:: Exercise brief ::
In the listing below, find every line with the string "verification" and pull it out.

:: Data for analysis ::
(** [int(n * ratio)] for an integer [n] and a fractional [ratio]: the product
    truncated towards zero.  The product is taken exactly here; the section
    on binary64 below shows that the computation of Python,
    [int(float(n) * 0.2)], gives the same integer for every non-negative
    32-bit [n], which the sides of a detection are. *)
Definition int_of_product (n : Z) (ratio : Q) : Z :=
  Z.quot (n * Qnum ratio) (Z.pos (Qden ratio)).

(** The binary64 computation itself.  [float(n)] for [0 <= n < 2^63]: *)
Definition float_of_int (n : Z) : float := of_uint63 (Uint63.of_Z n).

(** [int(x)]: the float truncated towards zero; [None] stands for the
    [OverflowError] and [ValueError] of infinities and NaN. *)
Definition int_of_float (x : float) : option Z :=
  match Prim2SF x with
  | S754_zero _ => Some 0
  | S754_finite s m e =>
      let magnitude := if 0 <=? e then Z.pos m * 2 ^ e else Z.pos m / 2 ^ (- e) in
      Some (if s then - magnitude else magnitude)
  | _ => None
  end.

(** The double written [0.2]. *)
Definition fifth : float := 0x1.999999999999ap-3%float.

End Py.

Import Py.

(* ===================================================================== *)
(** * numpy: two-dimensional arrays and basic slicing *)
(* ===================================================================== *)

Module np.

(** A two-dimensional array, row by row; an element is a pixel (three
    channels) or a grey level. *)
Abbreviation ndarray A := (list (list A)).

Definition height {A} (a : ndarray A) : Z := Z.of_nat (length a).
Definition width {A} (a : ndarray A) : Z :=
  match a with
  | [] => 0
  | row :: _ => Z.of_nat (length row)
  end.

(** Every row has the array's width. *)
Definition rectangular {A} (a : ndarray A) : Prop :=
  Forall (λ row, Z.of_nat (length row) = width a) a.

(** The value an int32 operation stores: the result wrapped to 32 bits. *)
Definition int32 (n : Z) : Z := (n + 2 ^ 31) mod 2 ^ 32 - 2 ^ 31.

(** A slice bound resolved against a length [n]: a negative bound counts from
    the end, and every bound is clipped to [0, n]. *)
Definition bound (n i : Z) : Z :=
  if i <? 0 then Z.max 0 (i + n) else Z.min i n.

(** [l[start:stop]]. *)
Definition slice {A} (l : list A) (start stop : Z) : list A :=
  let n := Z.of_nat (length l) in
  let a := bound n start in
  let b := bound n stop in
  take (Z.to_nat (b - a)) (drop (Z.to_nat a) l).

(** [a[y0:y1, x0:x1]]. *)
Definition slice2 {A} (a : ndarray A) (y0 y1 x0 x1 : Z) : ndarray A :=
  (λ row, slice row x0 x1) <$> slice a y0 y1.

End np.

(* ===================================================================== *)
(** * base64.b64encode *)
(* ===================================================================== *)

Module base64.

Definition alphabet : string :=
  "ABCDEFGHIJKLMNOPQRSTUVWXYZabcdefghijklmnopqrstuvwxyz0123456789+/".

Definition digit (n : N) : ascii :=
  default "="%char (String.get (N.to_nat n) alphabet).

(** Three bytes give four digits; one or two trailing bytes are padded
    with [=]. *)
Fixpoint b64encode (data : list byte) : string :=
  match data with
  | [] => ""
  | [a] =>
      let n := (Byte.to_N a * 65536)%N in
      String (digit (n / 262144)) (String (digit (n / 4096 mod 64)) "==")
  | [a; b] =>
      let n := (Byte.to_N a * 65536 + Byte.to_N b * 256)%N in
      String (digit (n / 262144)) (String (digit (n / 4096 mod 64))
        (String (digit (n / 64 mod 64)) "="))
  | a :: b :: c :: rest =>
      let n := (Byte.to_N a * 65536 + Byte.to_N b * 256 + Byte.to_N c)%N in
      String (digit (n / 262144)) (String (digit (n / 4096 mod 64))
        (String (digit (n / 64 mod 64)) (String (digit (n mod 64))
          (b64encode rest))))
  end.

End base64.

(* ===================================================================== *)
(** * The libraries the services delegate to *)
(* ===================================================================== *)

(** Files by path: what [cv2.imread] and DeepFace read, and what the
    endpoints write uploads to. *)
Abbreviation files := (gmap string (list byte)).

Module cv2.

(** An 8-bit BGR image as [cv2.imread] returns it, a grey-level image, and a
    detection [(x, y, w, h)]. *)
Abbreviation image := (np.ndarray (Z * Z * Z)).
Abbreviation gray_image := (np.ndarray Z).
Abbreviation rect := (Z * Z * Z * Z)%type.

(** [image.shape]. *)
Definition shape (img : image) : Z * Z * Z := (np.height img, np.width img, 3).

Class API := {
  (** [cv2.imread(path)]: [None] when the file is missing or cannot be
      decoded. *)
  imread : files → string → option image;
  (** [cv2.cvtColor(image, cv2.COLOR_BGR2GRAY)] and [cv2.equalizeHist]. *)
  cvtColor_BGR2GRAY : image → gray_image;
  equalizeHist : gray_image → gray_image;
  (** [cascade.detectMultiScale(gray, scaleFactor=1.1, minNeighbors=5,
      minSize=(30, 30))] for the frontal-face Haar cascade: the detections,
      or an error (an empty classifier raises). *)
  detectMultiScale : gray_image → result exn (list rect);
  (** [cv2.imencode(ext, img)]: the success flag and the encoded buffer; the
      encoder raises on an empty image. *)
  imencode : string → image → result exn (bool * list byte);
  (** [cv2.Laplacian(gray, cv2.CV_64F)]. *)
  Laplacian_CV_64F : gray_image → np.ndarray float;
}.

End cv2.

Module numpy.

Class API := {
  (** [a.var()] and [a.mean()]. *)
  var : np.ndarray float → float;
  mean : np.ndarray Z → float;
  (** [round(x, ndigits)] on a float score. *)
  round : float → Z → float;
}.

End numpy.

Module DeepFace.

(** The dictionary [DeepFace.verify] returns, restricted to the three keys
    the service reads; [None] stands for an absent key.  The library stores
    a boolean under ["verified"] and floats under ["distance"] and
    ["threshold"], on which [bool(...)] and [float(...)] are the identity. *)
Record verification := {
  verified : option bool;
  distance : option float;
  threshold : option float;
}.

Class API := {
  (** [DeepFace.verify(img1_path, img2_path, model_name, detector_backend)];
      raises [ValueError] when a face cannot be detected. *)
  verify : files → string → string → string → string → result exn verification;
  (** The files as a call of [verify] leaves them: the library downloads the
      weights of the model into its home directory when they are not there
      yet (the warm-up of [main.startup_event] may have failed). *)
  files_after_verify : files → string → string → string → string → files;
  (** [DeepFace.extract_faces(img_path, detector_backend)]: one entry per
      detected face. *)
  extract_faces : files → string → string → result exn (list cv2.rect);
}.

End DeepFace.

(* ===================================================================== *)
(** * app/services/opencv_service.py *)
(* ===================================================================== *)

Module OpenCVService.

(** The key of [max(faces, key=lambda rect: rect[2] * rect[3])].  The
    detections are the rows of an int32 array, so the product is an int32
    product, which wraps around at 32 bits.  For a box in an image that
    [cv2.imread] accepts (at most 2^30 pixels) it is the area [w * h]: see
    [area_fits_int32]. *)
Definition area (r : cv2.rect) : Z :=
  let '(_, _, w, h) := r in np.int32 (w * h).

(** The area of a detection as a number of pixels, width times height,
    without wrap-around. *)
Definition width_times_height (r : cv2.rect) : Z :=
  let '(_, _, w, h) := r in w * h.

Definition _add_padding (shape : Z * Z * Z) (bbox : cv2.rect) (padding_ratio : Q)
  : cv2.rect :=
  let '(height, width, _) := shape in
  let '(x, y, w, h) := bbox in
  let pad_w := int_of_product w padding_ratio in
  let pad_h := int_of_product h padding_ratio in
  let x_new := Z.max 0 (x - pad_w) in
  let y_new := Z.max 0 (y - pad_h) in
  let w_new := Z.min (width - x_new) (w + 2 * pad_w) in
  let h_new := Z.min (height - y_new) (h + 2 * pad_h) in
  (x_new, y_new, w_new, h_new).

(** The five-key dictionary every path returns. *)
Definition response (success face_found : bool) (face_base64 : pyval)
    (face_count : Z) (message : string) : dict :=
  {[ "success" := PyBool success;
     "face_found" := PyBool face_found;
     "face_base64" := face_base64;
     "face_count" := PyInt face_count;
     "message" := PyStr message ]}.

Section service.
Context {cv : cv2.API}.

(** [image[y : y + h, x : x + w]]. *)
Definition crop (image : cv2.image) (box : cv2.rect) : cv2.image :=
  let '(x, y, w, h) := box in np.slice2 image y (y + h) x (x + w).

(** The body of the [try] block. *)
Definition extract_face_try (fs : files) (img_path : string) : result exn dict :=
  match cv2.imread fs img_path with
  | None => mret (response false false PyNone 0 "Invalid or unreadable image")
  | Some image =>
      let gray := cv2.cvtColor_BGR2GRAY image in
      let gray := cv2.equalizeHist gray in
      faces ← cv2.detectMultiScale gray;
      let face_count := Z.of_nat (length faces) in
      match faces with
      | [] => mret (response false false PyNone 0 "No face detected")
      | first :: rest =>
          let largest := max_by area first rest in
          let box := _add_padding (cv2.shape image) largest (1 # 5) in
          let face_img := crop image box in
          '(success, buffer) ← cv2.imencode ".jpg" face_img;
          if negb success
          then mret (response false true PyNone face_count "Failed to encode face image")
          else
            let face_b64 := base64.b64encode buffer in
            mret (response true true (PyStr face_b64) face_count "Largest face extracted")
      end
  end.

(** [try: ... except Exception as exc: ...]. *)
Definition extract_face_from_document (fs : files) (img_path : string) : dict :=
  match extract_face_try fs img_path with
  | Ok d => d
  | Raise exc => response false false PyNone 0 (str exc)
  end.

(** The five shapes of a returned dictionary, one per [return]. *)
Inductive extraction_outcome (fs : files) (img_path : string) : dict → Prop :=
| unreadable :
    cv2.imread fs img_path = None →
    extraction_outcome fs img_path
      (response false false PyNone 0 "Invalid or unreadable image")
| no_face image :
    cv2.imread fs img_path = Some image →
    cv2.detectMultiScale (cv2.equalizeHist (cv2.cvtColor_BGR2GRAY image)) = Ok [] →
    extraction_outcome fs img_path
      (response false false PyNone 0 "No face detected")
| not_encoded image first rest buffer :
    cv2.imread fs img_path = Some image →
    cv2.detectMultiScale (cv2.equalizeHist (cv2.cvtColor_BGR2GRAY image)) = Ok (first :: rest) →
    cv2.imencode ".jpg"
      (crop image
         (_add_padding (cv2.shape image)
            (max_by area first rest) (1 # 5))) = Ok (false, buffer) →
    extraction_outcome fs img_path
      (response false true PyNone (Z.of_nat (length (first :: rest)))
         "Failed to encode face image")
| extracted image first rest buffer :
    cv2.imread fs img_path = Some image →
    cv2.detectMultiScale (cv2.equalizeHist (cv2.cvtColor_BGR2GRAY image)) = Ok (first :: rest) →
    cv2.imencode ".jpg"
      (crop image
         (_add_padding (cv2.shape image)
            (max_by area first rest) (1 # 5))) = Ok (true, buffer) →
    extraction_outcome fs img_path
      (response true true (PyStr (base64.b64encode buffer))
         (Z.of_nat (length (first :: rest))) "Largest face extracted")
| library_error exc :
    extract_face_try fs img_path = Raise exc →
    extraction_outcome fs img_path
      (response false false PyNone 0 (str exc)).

:: Solution to the exercise ::
Record verification := {
  verify : files → string → string → string → string → result exn verification;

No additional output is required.